On cherche le feutre à panache
Sur le bouchon de celui-ci,
Et, sous la basque qui la cache,
L’épée en acier aminci.
Voici monsieur de Léoville
Qui s’avance en habit brodé,
Et qui, d’une façon civile,
Par Chablis se voit abordé.
Musigny, que d’orgueil on taxe
Dit à Saint-Estèphe : “ Pardieu !
J’étais chez Maurice de saxe
Quand vous étiez chez Richelieu !
— Moi, sans que personne s’en blesse
J’ai, dit monsieur de Sillery,
Conquis mes lettres de noblesse
Aux soupers de la Du Barry ! ”
Sans chercher si loin mon baptême,
Prophète chez moi, dit Margaux,
Á la duchesse d’Angoulême
J’ai fait les honneurs de Bordeaux. ”
Le jeune et rougissant Montrose,
Ayant quitté pour un instant
Le bras de son tuteur Larose,
Jette un regard inquiétant,
Et cherche, vierge enfrisonnée,
Rouge comme un coquelicot,
Mademoiselle Romanée
Auprès de la veuve Clicquot.
Certaine d’être bien lotie,
Malgré son air un peu tremblant,
Dans un coin de la Côte-Rôtie
Sourit à l’Ermitage blanc ;
Il en est du temps des comètes,
Qui dépouillés, usés, fanés,
Sont dans des fauteuils à roulettes
Respectueusement traînés.
Un tel, souffrant qu’on le décante,
Fat dans sa fraise de cristal :
“ Ah ! dit-il, plus d’une bacchante
M’aima dans le Palais-Royal ! ”
Á ce rendez-vous pacifique
Aucun ne manque ; ils sont tous là.
O le spectacle magnifique !
O le resplendissant gala !
Et quel bel exemple nous donnent
Ces vins dans leur rare fierté,
Qui s’acceptent et se pardonnent`
Leur triomphante égalité ! »
Charles Monselet
Les Annales politiques
et Littéraires, 10 mai 1885
Le bouchon
Jules Renard
in « L’Illustré Soleil du Dimanche », 29 mai 1892
De petits gorets, réveillés dans tous les cœurs, ont grogné d’aise au passage des viandes fines, des bons vins, et se sont grisés de fumets. Les visages animés ne peuvent plus rougir. Les joues sont en fruits. Les bouches rient double et les dames suivent, en paroles, les messieurs jusqu’où ils veulent aller. Or, voilà que le maître de maison, M. Bornet, saisit la bouteille de champagne.
Ah ! Ah !
Il disperse d’un souffle puissant les grains de poussière qu’elle a sur la tête.
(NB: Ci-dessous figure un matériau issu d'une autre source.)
(* ===== verification/Trace.v ===== *)
(** * Symbols and back traces (src/kernel/lib/ksyms.cpp, src/kernel/lib/backtrace.cpp)

    The table of the kernel's symbols is generated; here it is a list of addresses and
    names.  A back trace is the list of addresses printed.  Memory is read where a
    frame is found plausible, [None] is a fault. *)

From S2P Require Import Prelude Memory.

Record KsymEntry := mkEntry { ksym_address : Z; ksym_name : Z }.

(** The loop of [ksyms_lookup]: the last entry not above the address, before the first
    one above it. *)
Fixpoint lookup_loop (table : list KsymEntry) (address : Z) (best : option KsymEntry) : option KsymEntry :=
  match table with
  | [] => best
  | e :: table => if address <? ksym_address e then best else lookup_loop table address (Some e)
  end.

(** The name and the offset from it. *)
Definition ksyms_lookup (table : list KsymEntry) (address : Z) : option (Z * Z) :=
  best ← lookup_loop table address None; Some (ksym_name best, u64 (address - ksym_address best)).
Definition ksyms_count (table : list KsymEntry) : Z := Z.of_nat (length table).

Definition image_start : Z := Z.shiftl 1 20.
Definition mapped_limit : Z := Z.shiftl 1 30.
Definition max_frames : nat := 24.
Definition sizeof_Frame : Z := 16.

Definition plausible_text (kernel_end address : Z) : bool := (image_start <=? address) && (address <? kernel_end).
Definition plausible_frame (frame : Z) : bool :=
  (image_start <=? frame) && (u64 (frame + sizeof_Frame) <? mapped_limit) && (Z.land frame 0x7 =? 0).

Fixpoint frame_loop (depth : nat) (m : memory) (kernel_end frame : Z) : option (list Z) :=
  match depth with
  | O => Some []
  | S depth =>
    if negb (plausible_frame frame) then Some []
    else
      return_address ← rd64 m (frame + 8);
      if negb (plausible_text kernel_end return_address) then Some []
      else
        previous ← rd64 m frame;
        if previous <=? frame then Some [return_address]
        else rest ← frame_loop depth m kernel_end previous; Some (return_address :: rest)
  end.

(** The addresses [print_symbol] is called with. *)
Definition backtrace_from (m : memory) (kernel_end rip rbp : Z) : option (list Z) :=
  rest ← frame_loop max_frames m kernel_end rbp;
  Some ((if plausible_text kernel_end rip then [rip] else []) ++ rest).

(** ** Properties *)

(** The table is sorted by address. *)
Fixpoint sorted (table : list KsymEntry) : Prop :=
  match table with
  | e :: ((f :: _) as rest) => ksym_address e <= ksym_address f /\ sorted rest
  | _ => True
  end.

Lemma sorted_ge e table : sorted (e :: table) -> forall f, f ∈ table -> ksym_address e <= ksym_address f.
Proof.
  revert e. induction table as [|g table IH]; intros e Hs f Hf; [by apply elem_of_nil in Hf|].
  destruct Hs as [Hle Hs]. apply elem_of_cons in Hf as [->|Hf]; [done|]. specialize (IH g Hs f Hf). lia.
Qed.

Lemma lookup_loop_spec table address : forall best, sorted table ->
  match lookup_loop table address best with
  | Some e => (Some e = best /\ forall f, f ∈ table -> address < ksym_address f) \/
      (e ∈ table /\ ksym_address e <= address /\ forall f, f ∈ table -> ksym_address f <= address -> ksym_address f <= ksym_address e)
  | None => best = None /\ forall f, f ∈ table -> address < ksym_address f
  end.
Proof.
  induction table as [|e table IH]; intros best Hs; cbn [lookup_loop].
  - destruct best; [left|]; (split; [done|]); intros f Hf; by apply elem_of_nil in Hf.
  - destruct (Z.ltb_spec address (ksym_address e)) as [Hlt|Hle].
    + assert (forall f, f ∈ e :: table -> address < ksym_address f) as Hall.
      { intros f Hf. apply elem_of_cons in Hf as [->|Hf]; [done|]. pose proof (sorted_ge e table Hs f Hf). lia. }
      destruct best; [by left|by split].
    + assert (sorted table) as Hs' by (destruct table; [done|apply Hs]). specialize (IH (Some e) Hs').
      destruct (lookup_loop table address (Some e)) as [r|]; [|by destruct IH]. right. destruct IH as [[E Hab]|(Hr & Hra & Hm)].
      * injection E as ->. split; [by left|]. split; [lia|]. intros f Hf Hfa. apply elem_of_cons in Hf as [->|Hf]; [done|]. specialize (Hab f Hf). lia.
      * split; [by right|]. split; [done|]. intros f Hf Hfa. apply elem_of_cons in Hf as [->|Hf]; [by apply (sorted_ge e table Hs r)|]. by apply Hm.
Qed.

(** in a sorted table [ksyms_lookup] names an address by the closest symbol at or
    below it, with the distance to it, and finds none exactly when every symbol lies
    above. *)
Theorem ksyms_lookup_closest table address : sorted table -> Forall (fun e => 0 <= ksym_address e < 2 ^ 64) table -> 0 <= address < 2 ^ 64 ->
  match ksyms_lookup table address with
  | Some (name, offset) => exists e, e ∈ table /\ ksym_name e = name /\ ksym_address e + offset = address /\ 0 <= offset /\
      forall f, f ∈ table -> ksym_address f <= address -> ksym_address f <= ksym_address e
  | None => forall f, f ∈ table -> address < ksym_address f
  end.
Proof.
  intros Hs Hr Ha. unfold ksyms_lookup. pose proof (lookup_loop_spec table address None Hs) as H.
  destruct (lookup_loop table address None) as [e|]; cbn [mbind option_bind]; [|apply H].
  destruct H as [[H _]|(He & Hea & Hm)]; [done|]. pose proof (proj1 (Forall_forall _ _) Hr e He) as Hre. cbn in Hre.
  exists e. rewrite u64_small by lia. split_and!; (done || lia).
Qed.

Definition demo_table : list KsymEntry := [mkEntry 0x100000 1; mkEntry 0x100040 2; mkEntry 0x100400 3].

Lemma ksyms_lookup_closest_witness :
  ksyms_lookup demo_table 0x100050 = Some (2, 16) /\ exists e, e ∈ demo_table /\ ksym_name e = 2 /\ ksym_address e + 16 = 0x100050.
Proof.
  assert (ksyms_lookup demo_table 0x100050 = Some (2, 16)) as E by reflexivity. split; [exact E|].
  pose proof (ksyms_lookup_closest demo_table 0x100050) as H. rewrite E in H.
  destruct H as (e & H1 & H2 & H3 & _); [cbn; lia|repeat constructor; cbn; lia|lia|]. exists e. split; [exact H1|]. split; [exact H2|exact H3].
Defined.

Lemma plausible_frame_spec frame : 0 <= frame < 2 ^ 64 - 16 -> plausible_frame frame = true -> image_start <= frame /\ frame + 16 < mapped_limit /\ frame mod 8 = 0.
Proof.
  unfold plausible_frame, sizeof_Frame. intros Hf H. breflect. rewrite u64_small in * by lia. split; [done|]. split; [done|].
  change 0x7 with (Z.ones 3) in *. rewrite Z.land_ones in * by lia. done.
Qed.

(** From a frame to the one its first word names, if that is above it. *)
Definition follows (m : memory) (frame previous : Z) : Prop := rd64 m frame = Some previous /\ frame < previous.

(** The frame can be read, if the loop would. *)
Definition frame_readable (m : memory) (frame : Z) : Prop :=
  plausible_frame frame = true -> is_Some (rd64 m (frame + 8)) /\ is_Some (rd64 m frame).

(** The frames the loop follows, each above the one before. *)
Lemma frame_loop_safe m kernel_end : forall depth frame,
  (forall g, rtc (follows m) frame g -> frame_readable m g) ->
  exists l, frame_loop depth m kernel_end frame = Some l /\ (length l <= depth)%nat /\ Forall (fun a => plausible_text kernel_end a = true) l.
Proof.
  intros depth. revert kernel_end. induction depth as [|depth IH]; intros kernel_end frame Hm; cbn [frame_loop].
  - exists []. split_and!; (done || constructor).
  - destruct (plausible_frame frame) eqn:Ep; cbn [negb]; [|exists []; split_and!; [done|cbn; lia|constructor]].
    destruct (Hm frame (rtc_refl _ _) Ep) as [[r Er] [p Epr]]. rewrite Er. cbn [mbind option_bind].
    destruct (plausible_text kernel_end r) eqn:Et; cbn [negb]; [|exists []; split_and!; [done|cbn; lia|constructor]].
    rewrite Epr. cbn [mbind option_bind].
    destruct (Z.leb_spec p frame); [exists [r]; split_and!; [done|cbn; lia|by repeat constructor]|].
    destruct (IH kernel_end p) as (l & -> & Hl & Ht); [|exists (r :: l); split_and!; [done|cbn; lia|by constructor]].
    intros g Hg. apply Hm. by eapply rtc_l; [split|].
Qed.

(** A back trace returns when the frames it follows can be read: it follows at most 24
    of them, and every address it prints lies in the kernel's text. *)
Theorem backtrace_safe m kernel_end rip rbp :
  (forall g, rtc (follows m) rbp g -> frame_readable m g) ->
  exists l, backtrace_from m kernel_end rip rbp = Some l /\ (length l <= 25)%nat /\ Forall (fun a => plausible_text kernel_end a = true) l.
Proof.
  intros Hm. unfold backtrace_from. destruct (frame_loop_safe m kernel_end max_frames rbp Hm) as (l & -> & Hl & Ht). cbn [mbind option_bind].
  eexists. split; [done|]. unfold max_frames in Hl. rewrite length_app. destruct (plausible_text kernel_end rip) eqn:E; cbn [app length].
  - split; [lia|]. by constructor.
  - split; [lia|done].
Qed.

(** A frame on a page that is not there is not noticed: the report faults itself. *)
Lemma guard_frame_faults m kernel_end rip rbp :
  plausible_frame rbp = true -> m !! (rbp + 8) = None -> backtrace_from m kernel_end rip rbp = None.
Proof.
  intros Hp Hm. unfold backtrace_from, max_frames. cbn [frame_loop]. rewrite Hp. cbn [negb].
  replace (rd64 m (rbp + 8)) with (@None Z); [done|]. unfold rd64. cbn [rd_le]. by rewrite Hm.
Qed.

(** A gigabyte of zeroes from the image on. *)
Definition zero_image : memory := zero_memory image_start mapped_limit.

Lemma rd_le_zero n : forall (m : memory) a, (forall k, 0 <= k < Z.of_nat n -> m !! (a + k) = Some 0) -> rd_le n m a = Some 0.
Proof.
  induction n as [|n IH]; intros m a H; cbn [rd_le]; [done|]. pose proof (H 0 ltac:(lia)) as H0. rewrite Z.add_0_r in H0.
  rewrite H0. cbn [mbind option_bind]. rewrite IH; [done|]. intros k Hk. rewrite <- (H (k + 1)) by lia. f_equal. lia.
Qed.

Lemma rd_le_some n : forall (m : memory) a, (forall k, 0 <= k < Z.of_nat n -> is_Some (m !! (a + k))) -> is_Some (rd_le n m a).
Proof.
  induction n as [|n IH]; intros m a H; cbn [rd_le]; [done|]. destruct (H 0 ltac:(lia)) as [b Hb]. rewrite Z.add_0_r in Hb.
  rewrite Hb. cbn [mbind option_bind]. destruct (IH m (a + 1)) as [r ->]; [|done].
  intros k Hk. replace (a + 1 + k) with (a + (k + 1)) by lia. apply H. lia.
Qed.

Lemma zero_image_lookup a : image_start <= a < mapped_limit -> zero_image !! a = Some 0.
Proof.
  intros H. assert (0 < image_start) as Hs by done. destruct (zero_memory_mapped image_start mapped_limit a) as [v Hv]; [lia|].
  pose proof (zero_memory_lookup _ _ _ _ Hv) as ->. exact Hv.
Qed.

(** The chain of a memory of zeroes ends at once. *)
Lemma zero_chain (m : memory) a g : (forall k, 0 <= k < 8 -> m !! (a + k) = Some 0) -> 0 <= a -> rtc (follows m) a g -> g = a.
Proof.
  intros Hm Ha Hr. inversion Hr as [|x y z [E Hlt] _]; [done|]. subst. exfalso.
  unfold rd64 in E. rewrite rd_le_zero in E by done. injection E as <-. lia.
Qed.

Lemma zero_image_chain a g : image_start <= a -> a + 16 <= mapped_limit -> rtc (follows zero_image) a g -> g = a.
Proof. intros H1 H2. assert (0 < image_start) as Hs by done. apply zero_chain; [intros k Hk; apply zero_image_lookup; lia|lia]. Qed.

Lemma zero_image_readable a : image_start <= a -> a + 16 <= mapped_limit -> frame_readable zero_image a.
Proof.
  intros H1 H2 _. assert (0 < image_start) as Hs by done.
  split; apply rd_le_some; intros k Hk; change (Z.of_nat 8) with 8 in Hk; rewrite zero_image_lookup by lia; by eexists.
Qed.

Lemma backtrace_safe_witness :
  exists l, backtrace_from zero_image 0x400000 0x100010 0x200000 = Some l /\ (length l <= 25)%nat.
Proof.
  destruct (backtrace_safe zero_image 0x400000 0x100010 0x200000) as (l & E & Hl & _).
  - intros g Hg. assert (g = 0x200000) as -> by (apply (zero_image_chain _ _) in Hg; [exact Hg|discriminate|discriminate]).
    apply zero_image_readable; discriminate.
  - exists l. split; [exact E|exact Hl].
Defined.

(** The test of a frame's end wraps: the last words of the address space pass. *)
Lemma top_frame_plausible : plausible_frame (2 ^ 64 - 8) = true.
Proof. reflexivity. Qed.

(** ** The instruction bytes of a panic (panic.cpp) *)

(** [digits[d]] *)
Definition hex_digit (d : Z) : Z := if d <? 10 then 48 + d else 87 + d.

(** The text printed, "code:" and sixteen bytes, or nothing. *)
Definition dump_instruction_bytes (m : memory) (rip : Z) : option (list Z) :=
  if (rip <? image_start) || (mapped_limit <=? u64 (rip + 16)) then Some []
  else
    code ← mapM (fun i => m !! (rip + i)) (seqZ 0 16);
    Some ([99; 111; 100; 101; 58] ++ concat ((fun b => [32; hex_digit (Z.shiftr b 4); hex_digit (Z.land b 0x0F)]) <$> code) ++ [10]).

(** Below the last sixteen bytes of the address space the dump touches only the mapped
    range; where it can be read there, it returns and the text is complete. *)
Lemma dump_returns m rip :
  (image_start <= rip -> rip + 16 < mapped_limit -> forall i, 0 <= i < 16 -> is_Some (m !! (rip + i))) -> 0 <= rip < 2 ^ 64 - 16 ->
  exists text, dump_instruction_bytes m rip = Some text /\ (text = [] \/ length text = 54%nat).
Proof.
  intros Hm Hr. unfold dump_instruction_bytes. rewrite u64_small by lia.
  destruct (Z.ltb_spec rip image_start), (Z.leb_spec mapped_limit (rip + 16)); cbn [orb]; try (exists []; by auto).
  assert (is_Some (mapM (fun i => m !! (rip + i)) (seqZ 0 16))) as [code E].
  { apply mapM_is_Some_2, Forall_forall. intros i Hi%elem_of_seqZ. apply Hm; lia. }
  rewrite E. cbn [mbind option_bind]. eexists. split; [done|]. right. apply mapM_Some, Forall2_length in E. rewrite length_seqZ in E.
  do 16 (destruct code as [|? code]; [discriminate E|]). destruct code; [done|discriminate E].
Qed.

(** At the top of the address space the test wraps and the report faults itself. *)
Lemma dump_wraps (m : memory) : m !! (2 ^ 64 - 16) = None -> dump_instruction_bytes m (2 ^ 64 - 16) = None.
Proof.
  intros Hm. unfold dump_instruction_bytes. change (u64 (2 ^ 64 - 16 + 16)) with 0.
  change ((2 ^ 64 - 16 <? image_start) || (mapped_limit <=? 0)) with false. cbn iota.
  change (seqZ 0 16) with (0 :: seqZ 1 15). cbn [mapM]. rewrite Z.add_0_r, Hm. done.
Qed.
On le regarde. Voyons voir !
Il lui enlève son capuchon d’or.
On devient grave.
Il coupe les fils qui la serrent au cou.
Les dernières paroles lancées retombent à droite et à gauche molles.
Il lui appuie son pouce sur la nuque.
Attention !!
— “ Bon ! dit Mme Bornet, tu vas commencer tes bêtises. Tu ne pourrais point faire ça à la cuisine ? ”
Bornet n’a même pas un geste de mépris. Il exerce par degrés les pressions accoutumées. Il semble pétrir une figurine de glaise. Il n’accomplit rien à la légère. S’il s’aperçoit que le bouchon a grandi d’une ligne, il se repose, et laisse l’effet se produire. Il donne aussi d’amicales tapes au ventre, au derrière de la bouteille. Parfois il l’incline, comme une arme chargée, dans la direction d’une poitrine, d’une gorge ouverte. Mais il rassure aussitôt ces dames :
— “ N’ayez pas peur : je suis là. ”
— “ C’est crispant, dit Mme Bornet, prends un tire-bouchon et finis-en, à la fin ? ”
— “ Prendre un tire-bouchon pour déboucher une bouteille de champagne, répond M. Bornet, syllabe par syllabe ; j’ai dans ma longue vie entendu des choses prodigieuses, mais celle-ci l’emporte, je l’avoue ”.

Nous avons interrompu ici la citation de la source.